States began removing people from Medicaid, something they were unable to do for three years during the COVID-19 pandemic.

State Medicaid programs are reviewing the eligibility of about 90 million beneficiaries in the United States now that a rule suspending that process has expired. Those who remain eligible should be able to keep their coverage, and those who won’t lose it.

But new data from states that have begun this process shows that hundreds of thousands of people are losing coverage — not because of income, but because of administrative issues, like missing a renewal notification in the mail.

And a poll this week by KFF found that 65% of Medicaid enrollees across the country were unaware that states can now remove people from the program if they are ineligible or do not complete the renewal process.

“I’ve been worried for a year and a half,” says Joan Alker, public policy researcher and executive director of the Georgetown Center for Children and Families. “If anything, I’m afraid it will turn out worse than I expected in some places.”

For example, in Florida, nearly 250,000 people lost coverage in April, and 82% of them were for procedural reasons, Alker found after reviewing data provided by the state to federal health officials. Many of those who have lost coverage are children because Florida has not extended Medicaid to more low-income adults.

Liz Adams of Plant City, Florida has two children and they were among those in Florida who lost their coverage in April. She discovered it while trying to determine the time of her son’s biopsy appointment.
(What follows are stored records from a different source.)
(** *** The spellings of a token *)

Lemma Canonicalize_token_char p c :
  is_token_char p = true -> (Canonicalize c = p <-> spells p c = true).
Proof.
  unfold is_token_char, spells, small_letter. intros Hp.
  repeat (apply orb_true_iff in Hp as [Hp|Hp]);
    try (apply N.eqb_eq in Hp; subst p; cbn [N.eqb Pos.eqb]).
  - rewrite Canonicalize_H. unfold is_H. reflexivity.
  - split.
    + intros H. revert H. canon;
      repeat match goal with
      | |- context [N.odd ?c] => destruct (N.odd c) eqn:?
      | |- context [N.even ?c] => destruct (N.even c) eqn:?
      end; intros; try lia.
      all: try (assert (c = 272 \/ c = 273) by lia; lia).
    + intros H. classes. destruct H as [-> | ->]; reflexivity.
  - split.
    + intros H. revert H. canon;
      repeat match goal with
      | |- context [N.odd ?c] => destruct (N.odd c) eqn:?
      | |- context [N.even ?c] => destruct (N.even c) eqn:?
      end; intros; try lia.
      all: try (assert (c = 321 \/ c = 322) by lia; lia).
    + intros H. classes. destruct H as [-> | ->]; reflexivity.
  - split.
    + intros H. assert (Hc : c < 128) by (apply Canonicalize_below; rewrite H; lia).
      rewrite Canonicalize_ascii in H by assumption. unfold in_range in H.
      destruct ((97 <=? c) && (c <=? 122)) eqn:E; classes.
    + intros H. classes. destruct H as [-> | ->]; reflexivity.
  - assert (Hs : forall x, (if x =? 294 then 295 else if x =? 272 then 273
                            else if x =? 321 then 322 else if x =? 88 then 120 else x)
                           = x \/ is_digit x = false).
    { intros x. destruct (x =? 294) eqn:E1; [right; classes|].
      destruct (x =? 272) eqn:E2; [right; classes|].
      destruct (x =? 321) eqn:E3; [right; classes|].
      destruct (x =? 88) eqn:E4; [right; classes|]. now left. }
    destruct (Hs p) as [-> | Hn]; [|congruence].
    rewrite orb_diag, N.eqb_eq. split.
    + intros H. now apply Canonicalize_to_digit.
    + intros ->. now apply Canonicalize_digit.
Qed.

Lemma folded_spells : forall P v,
  forallb is_token_char P = true ->
  (List.map Canonicalize v = P <-> Forall2 (fun p c => spells p c = true) P v).
Proof.
  induction P as [|p P IH]; intros v HP.
  - split.
    + intros H. destruct v; [constructor|discriminate].
    + intros H. inversion H. reflexivity.
  - simpl in HP. apply andb_true_iff in HP as [Hp HP]. split.
    + intros H. destruct v as [|c v]; [discriminate|]. simpl in H. injection H as H1 H2.
      constructor.
      * now apply Canonicalize_token_char.
      * now apply IH.
    + intros H. inversion H as [|p' c P' v' Hs Hr]; subst. simpl. f_equal.
      * now apply Canonicalize_token_char.
      * now apply IH.
Qed.

(** *** The width of a token *)

Lemma of_uint_acc_bound : forall d acc,
  (Nat.of_uint_acc d acc < (acc + 1) * 10 ^ length (uint_units d))%nat.
Proof.
  induction d as [|d IHd|d IHd|d IHd|d IHd|d IHd|d IHd|d IHd|d IHd|d IHd|d IHd];
    intros acc; cbn [Nat.of_uint_acc uint_units length];
    rewrite ?Nat.pow_succ_r'.
  1: simpl; lia.
  all: match goal with
       | |- (Nat.of_uint_acc _ ?a < _)%nat => pose proof (IHd a) as H
       end;
       rewrite Nat.tail_mul_spec in *; nia.
Qed.

Lemma toString_short n : (length (toString n) <= 3)%nat -> (n < 1000)%nat.
Proof.
  unfold toString. intros H.
  pose proof (of_uint_acc_bound (Nat.to_uint n) 0) as B.
  fold (Nat.of_uint (Nat.to_uint n)) in B. rewrite DecimalNat.Unsigned.of_to in B.
  assert (10 ^ length (uint_units (Nat.to_uint n)) <= 10 ^ 3)%nat
    by (apply Nat.pow_le_mono_r; lia).
  change (10 ^ 3)%nat with 1000%nat in *. lia.
Qed.

Lemma toString_below_1000 n : (n < 1000)%nat -> (length (toString n) <= 3)%nat.
Proof.
  intros H.
  assert (A : forallb (fun n => (length (toString n) <=? 3)%nat) (seq 0 1000) = true)
    by (vm_compute; reflexivity).
  rewrite forallb_forall in A. apply Nat.leb_le. apply A. apply in_seq. lia.
Qed.

Lemma placeholder_length n :
  length (placeholder_of n) = (10 + Nat.max 3 (length (toString n)))%nat.
Proof.
  unfold placeholder_of, PLACEHOLDER_PREFIX, PLACEHOLDER_SUFFIX, padStart.
  rewrite !length_app, repeat_length. cbn [length].
  generalize (length (toString n)). intros l. lia.
Qed.

(** *** The sanitizer along its scan *)

Lemma sanitize_nil : sanitizeHtmlContent [] = [].
Proof. reflexivity. Qed.

Lemma sanitize_miss c t :
  match_at TAGS (c :: t) = None ->
  sanitizeHtmlContent (c :: t) = c :: sanitizeHtmlContent t.
Proof.
  intros H. rewrite !sanitize_scan. now rewrite scan_miss by assumption.
Qed.

Lemma sanitize_hit m rest :
  match_at TAGS (m ++ rest) = Some (m, rest) ->
  sanitizeHtmlContent (m ++ rest)
  = (if on_allow_list (tag_name m) then m else []) ++ sanitizeHtmlContent rest.
Proof.
  intros H. pose proof (match_at_Some _ _ _ _ H) as [M _].
  rewrite !sanitize_scan. rewrite (scan_hit _ _ _ TAGS_never_empty _ _ _ _ H).
  unfold keep_safe at 1 2 3. rewrite SAFE_TAGS_allow_list by now apply TAGS_shape.
  now destruct (on_allow_list (tag_name m)).
Qed.

Lemma match_at_tag m rest : Matches TAGS m -> match_at TAGS (m ++ rest) = Some (m, rest).
Proof. intros M. now apply match_at_unique; [apply TAGS_prefix_unique | |]. Qed.

Lemma no_tag_at c t : c <> 60 -> match_at TAGS (c :: t) = None.
Proof.
  intros Hc. apply match_at_None. intros m rest E M. apply Hc.
  apply TAGS_shape in M. eapply tag_starts_lt; eauto.
Qed.

Lemma sanitize_pass v : forall x,
  ~ In 60 v -> sanitizeHtmlContent (v ++ x) = v ++ sanitizeHtmlContent x.
Proof.
  induction v as [|c v IH]; intros x H; [reflexivity|].
  simpl. rewrite sanitize_miss.
  - rewrite IH; [reflexivity|]. intros Hin. apply H. now right.
  - apply no_tag_at. intros ->. apply H. now left.
Qed.

(** A name followed by anything but a letter, a digit, white space or ">"
    is not the start of a tag match. *)
Lemma name_not_closed a name x t m rest :
  is_alpha a = true -> forallb is_alnum name = true ->
  is_alnum x = false -> is_space x = false -> x <> 62 ->
  tag_shape m -> 60 :: a :: name ++ x :: t = m ++ rest -> False.
Proof.
  intros Ha Hn Hx Hsp Hgt [slash a' name' attrs Hs Ha' Hn' Hat] E.
  simpl in E. inversion E as [E']. clear E.
  destruct Hs as [-> | ->]; simpl in E'.
  - inversion E' as [[Ea E'']]. subst a'. rewrite <- !app_assoc in E''.
    destruct (run_unique is_alnum name name' (x :: t) (attrs ++ [62] ++ rest))
      as [_ E3]; auto.
    + intros c r Hc. inversion Hc; subst. assumption.
    + intros c r Hc. destruct attrs as [|w attrs'].
      * simpl in Hc. inversion Hc; subst. reflexivity.
      * simpl in Hc, Hat. inversion Hc; subst.
        apply andb_true_iff in Hat as [Hw _]. now apply space_not_alnum.
    + destruct attrs as [|w attrs']; simpl in E3, Hat.
      * inversion E3. congruence.
      * inversion E3; subst. apply andb_true_iff in Hat as [Hw _]. congruence.
  - inversion E'; subst. classes.
Qed.

Lemma subsequence_refl a : subsequence a a.
Proof. induction a as [|c a IH]; constructor; assumption. Qed.

Lemma subsequence_app_keep m : forall a b, subsequence a b -> subsequence (m ++ a) (m ++ b).
Proof. induction m as [|c m IH]; intros a b H; simpl; [assumption|constructor; auto]. Qed.

Lemma subsequence_app_drop m : forall a b, subsequence a b -> subsequence a (m ++ b).
Proof. induction m as [|c m IH]; intros a b H; simpl; [assumption|constructor; auto]. Qed.

Lemma subsequence_length a b : subsequence a b -> (length a <= length b)%nat.
Proof. induction 1; simpl; lia. Qed.

Lemma sanitize_subsequence text : subsequence (sanitizeHtmlContent text) text.
Proof.
  induction text as [| c t Hc IH | m rest Hm Hn IH] using (scan_ind TAGS TAGS_never_empty).
  - rewrite sanitize_nil. constructor.
  - rewrite sanitize_miss by assumption. now constructor.
  - rewrite sanitize_hit by assumption. destruct (on_allow_list (tag_name m)).
    + now apply subsequence_app_keep.
    + now apply subsequence_app_drop.
Qed.

End Further.

(** ** The decoder on texts free of token collisions *)

Module CollisionFree.
Import JS HtmlUtils Spec Engine Patterns Passthrough Encoder Items Decoder Further.

Lemma token_at_false d s :
  token_at d s = false -> match_at (lit_i (placeholder_of d)) s = None.
Proof.
  unfold token_at. rewrite RegExp_gi_escape.
  now destruct (match_at (lit_i (placeholder_of d)) s).
Qed.

Lemma quiet_in_pass d v : forall rest,
  quiet_in d v rest = true ->
  forall v1 v2, v = v1 ++ v2 -> v2 <> [] ->
  match_at (lit_i (placeholder_of d)) (v2 ++ rest) = None.
Proof.
  induction v as [|c v IH]; intros rest H v1 v2 E Hn.
  - symmetry in E. apply app_eq_nil in E as [_ ->]. contradiction.
  - cbn [quiet_in] in H. apply andb_true_iff in H as [H0 H].
    apply negb_true_iff in H0. destruct v1 as [|x v1].
    + simpl in E. subst v2. now apply token_at_false.
    + simpl in E. injection E as _ E. now apply (IH rest H v1 v2).
Qed.

Section Step.
Variable d : nat.
Variable cd : jsstring.
(** X3.  On the list it is given, the lookup returns the longest leading
    part that is a key: a path of strings that continues a key by tokens
    completing no longer key resolves to that key's FieldSet and path. *)
Theorem resolve_longest_prefix (path rest : list string) (fs : list string)
    (fields : pyobj) (multiline : bool) :
  NMCLI_FIELDS !! concat_with " " path = Some fs ->
  extends_registered (map VStr path) rest = false ->
  _build_fields (map VStr (path ++ rest)) fields multiline
  = ok (map VStr path, fieldset fs, multiline).
Proof.
  intros Hk Hno. rewrite map_app.
  apply (_build_fields_nearest _ _ (concat_with " " path)); [|done..].
  apply join_strs.
Qed.

Lemma resolve_longest_prefix_witness :
  _build_fields (map VStr (["con"; "list"; "id"] ++ ["home"; "now"]))
    (PVal VNone) true
  = ok (map VStr ["con"; "list"; "id"],
        fieldset (default [] (NMCLI_FIELDS !! "con list id")), true).
Proof.
  apply (resolve_longest_prefix ["con"; "list"; "id"] ["home"; "now"]).
  - vm_compute. reflexivity.
  - vm_compute. reflexivity.
Defined.

(** X4.  The default [command=None] cannot be looked up: [join] raises a
    [TypeError] on the second item of the path, whatever the object string,
    the extra tokens and the flag, and the tool is not called. *)
Theorem query_without_command_raises
    (_shell : list pyval -> result (Z * string * string))
    (shlex_split : string -> result (list string))
    (obj : string) (fields : option (list pyval)) (multiline : bool)
    (t : trace) :
  _nmcli _shell shlex_split (VStr obj) VNone fields multiline t
  = (raise (TypeError "sequence item 1: expected string, NoneType found"), t).
Proof.
  apply _nmcli_unresolved. by rewrite _build_fields_body.
Qed.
Her son is a leukemia survivor and suffers from a variety of lingering health issues.

“I called the surgery center [asking] what time is this meeting? ‘Oh, we canceled that. He doesn’t have insurance,” she said. “So I jump on the gate and of course they don’t have insurance.”

She was incredibly frustrated to then have to try to re-enroll her children on health insurance, while figuring out how to get her son’s care back on track.

“I waited a year to get in with a rheumatologist, and we finally got the biopsy and we finally got the blood work, and I can’t do anything because they canceled my insurance,” she says.

With the help of the Family Healthcare Foundation, she was able to enroll her children in new health coverage, and she finally had her son’s biopsy postponed to the end of June.

“I’m very worried about Florida,” Alker said. “We heard the call center was overwhelmed, the reviews are very confusing in Florida – they’re very hard to understand.”

Some other states have also removed many people from Medicaid. But Alker says the trigger isn’t bad in any state.

“We really see a divergence here,” she says. “We’ve seen very, very worrying numbers from Florida, Arkansas, Indiana, but we’ve seen much more reassuring numbers from Arizona and Pennsylvania.”

In Pennsylvania, for example, only 10% of people whose Medicaid eligibility was reviewed in April lost coverage, and in Arizona that figure was 17%, according to a state report.

The federal government can require states to suspend unenrolling people from Medicaid if something goes wrong, Alker says, but whether federal health officials will use that enforcement power remains to be seen.